**TRY IT**
Your reply should be only the number of lines in the material below that include the word "NCausetid".

RECORD EXCERPTS: Begin

(* ===== verification/QuerySample.v ===== *)
(** * QuerySample: concrete names, values and queries

    Constructors of namespaces and a clock that follow the laws of [NamespaceOps] and
    [EmlAtoms], and the theorems on queries and values at concrete inputs. *)
From Stdlib Require Import ZArith Lia Permutation Sorted.
From stdpp Require Import base list numbers countable gmap sets.
From S2P Require Import Prelude Slice Order Shelling EmlValue EmlOrder Query QueryLaws.
#[local] Open Scope Z_scope.

#[local] Notation zlen l := (Z.of_nat (length l)).

(** ** Namespaces *)

Definition make_namespace (c : list Z) (b : Z) : outcome IsolatedNamespace :=
  match decide (Is_true (valid_namespace c b)) with left H => Ret (mkNamespace c b H) | right _ => Panic end.

#[export] Instance sample_namespaces : NamespaceOps := {|
  ns_plain := λ n, make_namespace n 0;
  isoliton_namespaceable := λ ns n,
    match ns, n with [], _ | _, [] => Panic | _, _ => make_namespace (ns ++ SLASH :: n) (zlen ns) end;
  ns_name := λ s, (ns_parts s).2;
  isolate_namespace_file := λ s, if 0 <? ns_boundary s then Some (ns_parts s).1 else None;
|}.

Lemma make_namespace_ok c b : valid_namespace c b = true → ∃ s, make_namespace c b = Ret s ∧ ns_components s = c ∧ ns_boundary s = b.
Proof.
  intros H. unfold make_namespace. destruct (decide (Is_true (valid_namespace c b))) as [Hv|Hv]; [by eexists|].
  destruct Hv. by apply Is_true_true.
Qed.

#[export] Instance sample_namespace_laws : NamespaceLaws.
Proof.
  split; cbn [ns_plain isoliton_namespaceable ns_name isolate_namespace_file sample_namespaces].
  - done.
  - intros n Hn. apply make_namespace_ok. unfold valid_namespace. cbn. by apply bool_decide_eq_true.
  - intros ns n [->| ->]; [done|by destruct ns].
  - intros [|x ns] [|y n] Hns Hn; try done. apply make_namespace_ok. unfold valid_namespace.
    rewrite (proj2 (Z.eqb_neq _ 0)), (proj2 (Z.ltb_lt 0 _)), Nat2Z.id by (cbn [length]; lia).
    rewrite list_lookup_middle, bool_decide_eq_true_2 by done. cbn [andb]. apply Z.ltb_lt.
    rewrite length_app. cbn [length]. lia.
  - intros s p. rewrite components_parts. by intros [= <-].
  - intros s p. rewrite components_parts. by intros [= <-].
Qed.

(** ** Instants, identifiers, floats *)

#[export] Instance sample_atoms : EmlAtoms := {|
  DateTime := Z * Z;
  Uuid := list Z;
  OrderedFloat := Z;
  dt_cmp := pair_cmp Z.compare Z.compare;
  uuid_cmp := bytes_cmp;
  float_cmp := Z.compare;
  utc_timestamp := λ s n, if (Z.abs s <=? CHRONO_SECS) && (0 <=? n) && (n <? 2000000000) then Ret (s, n) else Panic;
  dt_timestamp := λ d, d.1;
  timestamp_subsec_micros := λ d, d.2 / 1000;
  timestamp_subsec_millis := λ d, d.2 / 1000000;
|}.

#[export] Instance sample_atoms_laws : EmlAtomsLaws.
Proof.
  split; try apply _. intros s n Hs Hn. exists (s, n). cbn [utc_timestamp sample_atoms]. split; [|done].
  rewrite (proj2 (Z.leb_le _ _)), (proj2 (Z.leb_le _ _)), (proj2 (Z.ltb_lt _ _)) by lia. done.
Qed.

(** ** Names and their reversal *)

Definition kw (ns name : list Z) : Keyword :=
  match keyword_isolate_namespace ns name with Ret k => k | Panic => mkKeyword (mkNamespace [120] 0 I) end.

(** [:p/f], [:p/_f], [:p/__f], [:p/_] *)
Definition kf : Keyword := kw [112] [102].
Definition kr : Keyword := kw [112] [95; 102].
Definition kr2 : Keyword := kw [112] [95; 95; 102].
Definition ku : Keyword := kw [112] [95].

Example reversal_tests : to_reversed kf = Ret kr ∧ to_reversed kr = Ret kf ∧ to_reversed kr2 = Ret kr ∧ to_reversed ku = Panic
  ∧ keyword_display kr = [58; 112; 47; 95; 102] ∧ unreversed kr = Ret (Some kf) ∧ unreversed kf = Ret None.
Proof. by vm_compute. Qed.

Lemma reversal_exact_witness :
  (keyword_name ku = [UNDERSCORE] → to_reversed ku = Panic)
  ∧ (keyword_name ku ≠ [UNDERSCORE] → ∃ k', to_reversed ku = Ret k'
      ∧ isolate_namespace_file (keyword_ns k') = isolate_namespace_file (keyword_ns ku)
      ∧ keyword_name k' = flip_name (keyword_name ku)
      ∧ (to_reversed k' = Ret ku ↔ starts_with (keyword_name ku) UNDERSCORE && starts_with (tail (keyword_name ku)) UNDERSCORE = false)).
Proof. exact (reversal_exact ku). Defined.

Lemma deserialize_exact_witness : ns_deserialize (Some [112]) [102] = Ret (Some (keyword_ns kf))
  ∧ ∃ s, ns_deserialize (Some [112]) [102] = Ret (Some s) ∧ isolate_namespace_file s = Some [112] ∧ ns_name s = [102].
Proof.
  destruct (deserialize_exact (Some [112]) [102]) as (_ & H & _). split; [by vm_compute|]. by apply H.
Defined.

(** The sorted array of [test_order]: [a/aa], [a/ab], [aa/a], [aa/b], [b/ab], [ba/b], [z/zz]. *)
Example namespace_order_test :
  let ks := map (λ p, keyword_ns (kw p.1 p.2)) [([97], [97; 97]); ([97], [97; 98]); ([97; 97], [97]); ([97; 97], [98]);
    ([98], [97; 98]); ([98; 97], [98]); ([122], [122; 122])] in
  forallb (λ p, match ns_cmp p.1 p.2 with Lt => true | _ => false end) (zip ks (tail ks)) = true.
Proof. by vm_compute. Qed.

(** ** Values *)

Definition at_ (v : Val Span) (n : Z) : Span * Val Span := (mkSpan n (n + 1), v).
Definition v_small : Val Span := Set_ [at_ (Vector [at_ (Integer 1) 4]) 3; at_ (Vector [at_ (Integer 2) 7]) 6].
Definition v_big : Val Span := Map_ [(at_ (Keyword_ kf) 1, at_ v_small 2)].

Example value_order_tests :
  val_cmp (S := unit) (Boolean false) (Boolean true) = Gt ∧ val_cmp (S := unit) (Integer 1) (Integer 2) = Gt
  ∧ val_cmp (S := unit) (Vector []) (Vector []) = Eq ∧ val_cmp v_small v_big = Lt
  ∧ val_cmp (S := unit) (Vector [(tt, Integer 1)]) (Vector [(tt, Integer 2)]) = Lt.
Proof. by vm_compute. Qed.

Lemma value_order_witness :
  val_cmp v_big v_small = CompOpp (val_cmp v_small v_big)
  ∧ (∀ c, val_cmp v_small v_big = c → val_cmp v_big v_small = c → val_cmp v_small v_small = c)
  ∧ (val_cmp v_small v_big = Eq → val_cmp v_small v_small = val_cmp v_big v_small)
  ∧ (kind v_small ≠ kind v_big → val_cmp v_small v_big = (precedence v_small ?= precedence v_big)).
Proof. exact (value_order v_small v_big v_small). Defined.

Lemma v_small_ordered : ordered v_small.
Proof.
  apply ordered_set; [|repeat constructor].
  do 2 (constructor; [apply ordered_vector; repeat constructor|]). constructor.
Qed.

Lemma v_big_ordered : ordered v_big.
Proof.
  apply ordered_map; [|repeat constructor]. constructor; [|constructor].
  split; [by constructor|apply v_small_ordered].
Qed.

Lemma positions_dropped_witness : without_spans v_big = strip v_big ∧ ordered (without_spans v_big)
  ∧ val_cmp (without_spans v_big) (without_spans v_small) = val_cmp v_big v_small.
Proof. exact (positions_dropped v_big v_small v_big_ordered v_small_ordered). Defined.

Lemma micros_back_witness : (d ← from_micros (-1500000); to_micros d) = Ret (-500000).
Proof. exact (micros_back (-1500000) ltac:(lia)). Defined.

Lemma millis_lost_witness : (d ← from_millis 1999; to_millis d) = Ret 1000.
Proof. exact (millis_lost 1999 ltac:(lia)). Defined.

(** ** Patterns *)

Definition vx : Var := mkVar (mkPlain [63; 120]).
Definition vy : Var := mkVar (mkPlain [63; 121]).

Lemma pattern_well_formed_witness :
  Pattern_new None (NVariable vx) (NSolitonid kr) (VCausetidOrInteger 7) NPlaceholder
    = Ret (Some (mkPattern None (NCausetid 7) (NSolitonid kf) (VVariable vx) NPlaceholder))
  ∧ place_ok (NCausetid 7) ∧ place_ok (NSolitonid kf) ∧ place_ok NPlaceholder.
Proof.
  split; [reflexivity|]. destruct pattern_well_formed as [_ H].
  exact (H None (NVariable vx) (NSolitonid kr) (VCausetidOrInteger 7) NPlaceholder
    (mkPattern None (NCausetid 7) (NSolitonid kf) (VVariable vx) NPlaceholder) I I I eq_refl).
Defined.

Lemma reversed_pattern_witness :
  (is_spacelike_completion kf = false ∧ to_reversed kf = Ret kr)
  ∧ (∀ ve, to_pattern_non_causet_locale_place (VCausetidOrInteger (-1)) = Some ve →
       Pattern_new None (NVariable vx) (NSolitonid kr) (VCausetidOrInteger (-1)) NPlaceholder
       = Pattern_new None ve (NSolitonid kf) (VVariable vx) NPlaceholder)
  ∧ (Pattern_new None (NVariable vx) (NSolitonid kr) (VCausetidOrInteger (-1)) NPlaceholder = Ret None ↔ -1 < 0).
Proof.
  split; [repeat split; reflexivity|].
  exact (reversed_pattern None (NVariable vx) kf kr (VCausetidOrInteger (-1)) NPlaceholder eq_refl eq_refl).
Defined.

Lemma pattern_attribute_forward_witness :
  Pattern_new None (NVariable vx) (NSolitonid kr2) (VVariable vy) NPlaceholder
    = Ret (Some (mkPattern None (NVariable vy) (NSolitonid kr) (VVariable vx) NPlaceholder))
  ∧ ∃ k0, NSolitonid kr2 = NSolitonid k0 ∧ starts_with (keyword_name k0) UNDERSCORE = true
          ∧ starts_with (tail (keyword_name k0)) UNDERSCORE = true.
Proof.
  split; [reflexivity|].
  exact (pattern_attribute_forward None (NVariable vx) (NSolitonid kr2) (VVariable vy) NPlaceholder
    (mkPattern None (NVariable vy) (NSolitonid kr) (VVariable vx) NPlaceholder) kr
    eq_refl eq_refl eq_refl).
Defined.

(** ** Joins *)

Definition pat (a b : Var) : WhereClause := WPattern (mkPattern None (NVariable a) (NSolitonid kf) (VVariable b) NPlaceholder).
Definition join (vars : list Var) : OrJoin := OrJoin_new (Explicit (list_to_set vars)) [Clause (pat vx vy); And [pat vy vx]].

Lemma join_listed : ∀ v, v ∈ (list_to_set [vx] : gset Var) → join_mentions v (join [vx]).
Proof.
  intros v Hv. exists (Clause (pat vx vy)), (pat vx vy). split_and!; [constructor|constructor|].
  apply in_entity. cbn. f_equal. set_solver.
Qed.

Lemma fully_unified_exact_witness : cache_ok (join [vx])
  ∧ (is_fully_unified (join [vx]) = true ↔ ∀ v, join_mentions v (join [vx]) → v ∈ (list_to_set [vx] : gset Var)).
Proof. split; [exact I|]. exact (fully_unified_exact (join [vx]) I join_listed). Defined.

Lemma cache_transparent_witness : is_fully_unified (mentioned_variables (join [vx])).1 = is_fully_unified (join [vx]).
Proof.
  destruct (cache_transparent (join [vx])) as [_ H]. specialize (H I).
  destruct (mentioned_variables (join [vx])) as [o' r]. exact (proj1 (proj2 (proj2 (proj2 H)))).
Defined.

(** ** Queries *)

Definition parts : list QueryPart := [PWhereClauses [pat vx vy]; PFindSpec (FindScalar (EVariable vx)); PLimit (LFixed 3)].
Definition query : ParsedQuery := mkParsed (FindScalar (EVariable vx)) DefaultSrc [] [] [] (LFixed 3) [pat vx vy] None.

Example repeated_limit : from_parts (parts ++ [PLimit LNone]) = inl (Repeated KLimit).
Proof. reflexivity. Qed.

Lemma from_parts_order_witness : from_parts parts = inr query ∧ from_parts (rev parts) = inr query.
Proof. split; [reflexivity|]. exact (from_parts_order parts (rev parts) query (Permutation_rev parts) eq_refl). Defined.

RECORD EXCERPTS: End

**PROBLEM SOLUTION**
3